Leicester give their all to the very end but the richest clubs prevail
As you were, then. At the end of this most unpredictable and turbulent of seasons, a time of pandemic and insurrection, the top four places in the Premier League ended in the hands of its four biggest and richest clubs.
Eight restless months after we started, English football’s new order – it turned out – looked largely like the old.
Liverpool’s season of angst, anxiety and crippling injury crises ended in a third-placed finish, a comfortable 2-0 win over Crystal Palace and bracing hugs all round. They may have shed 30 points from their title-winning season but what Jürgen Klopp’s side never mislaid was its unswerving belief in its own methods, its own principles, its own people. They were eighth in March, many of the club’s own supporters urging them to jack in the league and concentrate on winning the Champions League. Instead they ended with 32 points from a possible 36.

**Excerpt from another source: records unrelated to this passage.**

Lemma apart_dropped A p q s s' :
  apart A s -> p ∈ hash_table s -> dropped p q s s' -> apart A s'.
Proof using Type.
  intros Ha Hp (Et & Ep & _ & _ & _ & Es & Ec) p' Hp'.
  destruct (Ha p' Hp') as (Hn & (q' & Hq & Hm) & Hold).
  assert (p' <> p) as Hne by (by intros ->). rewrite Et, Ep, Es. split; [|split].
  - intros [_ Hx]%list_elem_of_filter. done.
  - exists q'. by rewrite lookup_delete_ne.
  - intros f t Hx. apply Ec. right. right. by eapply Hold.
Qed.

Lemma apart_joined A p q now l t s :
  apart A s -> p ∉ A -> (t = hash_table s \/ t = hash_table s ++ [p]) ->
  apart A (joined p q now l t s).
Proof using Type.
  intros Ha Hp Ht p' Hp'. destruct (Ha p' Hp') as (Hn & (q' & Hq & Hm) & Hold).
  assert (p' <> p) as Hne by (by intros ->). cbn [joined hash_table peers io cancelled]. split; [|split].
  - destruct Ht as [->| ->]; [done|]. by intros [?|?%list_elem_of_singleton]%elem_of_app.
  - exists q'. by rewrite lookup_insert_ne.
  - intros f x. rewrite !started_log. cbn [is_start].
    intros [[Hx|Hx%list_elem_of_singleton]%elem_of_app|Hx%list_elem_of_singleton]%elem_of_app;
      [by eapply Hold|congruence|congruence].
Qed.

(** The invariant of the handlers, with the peers at [A] ready to join. *)
Definition expecting (A : list loc) (lk : lock_state) (s : world) : Prop := inv lk s /\ apart A s.

Lemma expecting_quiet A lk : quiet (expecting A lk).
Proof using Type.
  intros e s E [I Ha]. split; [by apply inv_quiet|by apply apart_io].
Qed.

(** A walk over the table, the elements of [t] to come. *)
Definition expecting_walk (A : list loc) (lk : lock_state) (t : list loc) (s : world) : Prop :=
  expecting A lk s /\ NoDup t /\ forall x, x ∈ t -> x ∈ hash_table s.

Lemma safe_forward packet A lk p t :
  safe (expecting_walk A lk (p :: t)) (tap_forward packet p) (fun _ => expecting_walk A lk t).
Proof using Type.
  assert (forall s, expecting_walk A lk (p :: t) s -> p ∈ hash_table s) as Hin.
  { intros s (_ & _ & Ht). apply Ht, list_elem_of_here. }
  assert (forall s, expecting_walk A lk (p :: t) s -> is_Some (peers s !! p)) as Hlive.
  { intros s W. destruct (proj1 (proj1 W)) as [Ok _]. by apply Ok, Hin. }
  eapply safe_seq.
  - apply safe_peer_write_any; [done|]. intros e s E (Ex & Nd & Ht).
    split; [by apply expecting_quiet|]. by split.
  - intros v. destruct (v <=? 0).
    + apply safe_run. intros s W. destruct (Hlive s W) as [q Hq].
      destruct (tap_drop_run p q s Hq (Hin s W)) as (s' & R & D). exists tt, s'. split; [done|].
      destruct W as ((I & Ha) & Nd & Ht).
      destruct (walking_dropped lk p q t s s') as (I' & Nd' & Ht'); [by split|done|done|].
      split; [|by split]. split; [done|]. eapply apart_dropped; [done| |done].
      apply Ht, list_elem_of_here.
    + apply safe_ret. intros s (Ex & Nd & Ht). apply NoDup_cons in Nd as [_ Nd].
      split; [done|]. split; [done|]. intros x Hx. by apply Ht, list_elem_of_further.
Qed.

Lemma safe_forward_all packet A lk t :
  safe (expecting_walk A lk t) (iter (tap_forward packet) t) (fun _ => expecting A lk).
Proof using Type.
  induction t as [|p t IH]; cbn [iter]; [by apply safe_ret; intros s W; apply W|].
  eapply safe_bind; [apply safe_forward|]. intros u. apply IH.
Qed.

Lemma safe_dispatch A frame :
  safe (expecting A lock_init) (tap_dispatch frame) (fun _ => expecting A lock_init).
Proof using Type.
  unfold tap_dispatch. eapply (safe_bind _ _ _ (fun _ => expecting A lock_writing)).
  { apply safe_run. intros s [I Ha]. eexists _, _. split; [by apply writeBegin_free, I|].
    by split; [eapply (proj2 inv_locked)|]. }
  intros u. eapply (safe_bind _ _ _ (fun _ => expecting A lock_writing)).
  2: { intros v. apply safe_run. intros s [I Ha]. eexists _, _.
    split; [by apply writeEnd_writing, I|]. by split; [eapply (proj2 inv_locked)|]. }
  destruct (decide _).
  - unfold hash_iter. eapply (safe_bind _ _ _ (fun t => expecting_walk A lock_writing t)).
    + apply safe_gets. intros s Ex. split; [done|]. split; [apply Ex|done].
    + intros t. apply safe_forward_all.
  - eapply (safe_bind _ _ _ (fun o s => expecting A lock_writing s /\
      match o with Some p => p ∈ hash_table s | None => True end)).
    + intros s Ex. pose proof (proj1 (proj1 Ex)) as Ok.
      by destruct (find_key_ok _ _ (unicast_key frame) Ok) as [(p & -> & Hp & _)|[-> _]].
    + intros [p|]; [|by apply safe_ret; intros s W; apply W].
      eapply safe_conseq; [apply (safe_forward _ A lock_writing p [])| |by intros ? s W; apply W].
      intros s [Ex Hp]. split; [done|]. split; [apply NoDup_singleton|].
      by intros x ->%list_elem_of_singleton.
Qed.

(** Forwarding returns or waits for the system. *)
Lemma dispatch_ends frame s :
  world_ok s -> locks s = lock_init ->
  (tap_dispatch frame s).1 = Starved \/ (tap_dispatch frame s).1 = Ret tt.
Proof using Type.
  intros Ok L. destruct (tap_dispatch frame s) as [o s'] eqn:Hrun. unfold tap_dispatch in Hrun.
  apply write_section_safe in Hrun as [->|(-> & _)]; [by left|by right|done|].
  intros s1 o1 s2 -> Hb. destruct (decide _) in Hb.
  - apply iter_tap_forward_safe in Hb; [done|done|apply Ok|done].
  - destruct (find_key_ok _ _ (unicast_key frame) Ok) as [(p & F & Hp & _)|[F _]];
      unfold bind in Hb; cbn in Hb; rewrite F in Hb; cbn in Hb.
    + apply tap_forward_safe in Hb as [->|(-> & W & Lk & R & T & _)]; [by left| |done|done].
      right. by repeat (split; [done|]).
    + injection Hb as <- <-. right. by repeat (split; [done|]).
Qed.

Lemma add_new_ends p s :
  joining lock_init p s ->
  (add_member p s).1 = Starved \/ (add_member p s).1 = Ret tt.
Proof using Type.
  intros (I & Hp & (q & Hq & Hm) & Hold). pose proof I as (Ok & L & _).
  destruct (clocks (io s)) as [|now l] eqn:Ck.
  - left. destruct (find_key_ok (peers s) (hash_table s) (tapMAC (p_ls q)) Ok)
      as [(x & F & _)|[F _]]; by eapply add_member_starved.
  - right. destruct (find_key_ok (peers s) (hash_table s) (tapMAC (p_ls q)) Ok)
      as [(p' & F & _)|[F Hnew]]; by erewrite add_member_run by eauto 10.
Qed.

Lemma safe_add_new A p :
  p ∉ A ->
  safe (expecting (p :: A) lock_init) (add_member p) (fun _ => expecting A lock_init).
Proof using Type.
  intros HpA s [I Ha]. destruct (Ha p (list_elem_of_here _ _)) as (Hn & (q & Hq & Hm) & Hold).
  assert (joining lock_init p s) as J by (split; [done|]; split; [done|]; split; [by exists q|done]).
  pose proof (safe_add_member p s J) as Hs. pose proof I as (Ok & L & _).
  destruct (clocks (io s)) as [|now l] eqn:Ck.
  { destruct (find_key_ok (peers s) (hash_table s) (tapMAC (p_ls q)) Ok) as [(x & F & _)|[F _]];
      pose proof (add_member_starved p q _ s L Hq Ck F) as E;
      destruct (add_member p s) as [o' s']; cbn in E; by subst. }
  assert (apart A s) as Ha' by (intros p' Hp'; by apply Ha, list_elem_of_further).
  destruct (find_key_ok (peers s) (hash_table s) (tapMAC (p_ls q)) Ok) as [(p' & F & _)|[F Hnew]];
    (erewrite add_member_run in Hs |- * by eauto 10); (split; [done|]).
  all: apply apart_joined; auto.
Qed.

(** ** Programs of calls *)

(** The peers that join. *)
Definition newcomers (cs : list call) : list loc :=
  omap (fun c => match c with AddMember p => Some p | _ => None end) cs.

(** The calls that are safe together: a leave packet is long enough, and no
    timer expires. *)
Definition call_sound (c : call) : Prop :=
  match c with
  | Expire _ => False
  | FindSender packet => (12 <= length packet)%nat
  | _ => True
  end.

(** A lookup that has gone well. *)
Definition seen_ok (v : seen) : Prop :=
  match v with SeenPeer (Ret _) | SeenCount (Ret _) => True | _ => False end.

Definition to_come (us : list (list seen * list call)) : list call := concat (map snd us).

Definition world_sound (A : list loc) (d : common) : Prop :=
  match d with
  | (Ret _, s) => expecting A lock_init s
  | _ => False
  end.

Definition serial_ok (y : serial_state call common (list seen)) : Prop :=
  NoDup (newcomers (to_come y.2)) /\ world_sound (newcomers (to_come y.2)) y.1
  /\ Forall (fun u => Forall seen_ok u.1 /\ Forall call_sound u.2) y.2.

Behind them Thomas Tuchel’s Chelsea claimed the final Champions League place despite a late freakout at Villa Park, at one stage of which it looked as if their entire team was taking it in turns to foul Bertrand Traoré.
For most of the afternoon Chelsea were doing a passable impression of a side in the grip of implosion, in danger of slipping from third to fifth in the space of an afternoon. Ultimately they managed to find someone else to do their dirty work for them.
And so to the King Power Stadium, where Leicester’s dreams finally ran aground against a rampant, nihilistic Spurs.
Those who will inevitably point to their 4-2 defeat as evidence of another classic Brendan Rodgers late-season choke miss the point: this campaign has been far tougher than last, for numerous reasons. Virtually all of their first-team regulars have spent time on the treatment table this season.
Europa League football and a squeezed calendar have shrunk Rodgers’ training time. Even here their defender Wesley Fofana limped off after 20 minutes. Cursed, crippled and doubtless exhausted at the end of a 53-game season, they nonetheless managed to finish a point ahead of last season and win the FA Cup.
Still, if there was a prevailing theme to be drawn from the two hours of slaloming drama in Liverpool, Leicester and Birmingham, it was the invisible but inexorable power of self-image.
To fixate on Liverpool’s and Chelsea’s superior financial muscle is to view only a part of the broader picture. More accurately, it is the heady brew of money, pedigree, privilege and expectation, the muscle memory that reminds perennial contenders and plucky challengers alike of their true place in the world.
How else to explain Kasper Schmeichel’s injudicious decision to come for a cross with 15 minutes remaining and end up punching the ball into his own net?
Until that moment Leicester were still in the driving seat, 2-1 up against a poor Spurs side spearheaded by an unsmiling star striker who wants to leave and led by a manager who looks as if he has walked straight out of an advert for cryptocurrency. From that moment the day began to slip away from them. And as with Jamie Vardy’s poor cross that allowed Gareth Bale to break away for Tottenham’s third goal, Schmeichel’s brain-fade underlined one of the keys to securing the big prizes: an ability to make the right decisions when it matters.
Not that Chelsea were necessarily distinguishing themselves in this respect either. As Traoré put Aston Villa ahead and ostentatiously refused to celebrate against his former club (albeit one for whom he played a total of 10 league games in four years and whose fans probably had to remind themselves who he was), one could feel Chelsea’s composure melting away little by little. Mateo Kovacic, Jorginho and Timo Werner all flew into reckless challenges. Tuchel himself hardly gave off the air of a man in control of proceedings when he greeted the half-time whistle by legging it down the tunnel.
And in a sense these sorts of situations have always been the achilles heel of Tuchel teams, which are set up for rehearsed, immaculate control but often come unstuck in more fluid, chaotic games. It happened frequently in his final season at Borussia Dortmund, in Paris Saint-Germain’s games against Marseille and Monaco earlier this season, in the 5-2 defeat against West Brom last month. Here it was most evident in César Azpilicueta’s late red card for throwing an arm in the face of Jack Grealish: his first in seven years and a measure of how comprehensively Tuchel’s team lost the plot.
If Chelsea were fortunate here, then ultimately it was Leicester who were the real emotional fulcrum of the day: a team who for eight months had done a fine job of dressing and acting and talking like a Champions League team, only to find the cards stacked against them. Perhaps they will come back stronger next season. Or perhaps, in an age of cartels and financial polarisation, this was their best and last chance: a door that for all they heaved and shoved at it, was never truly open to them.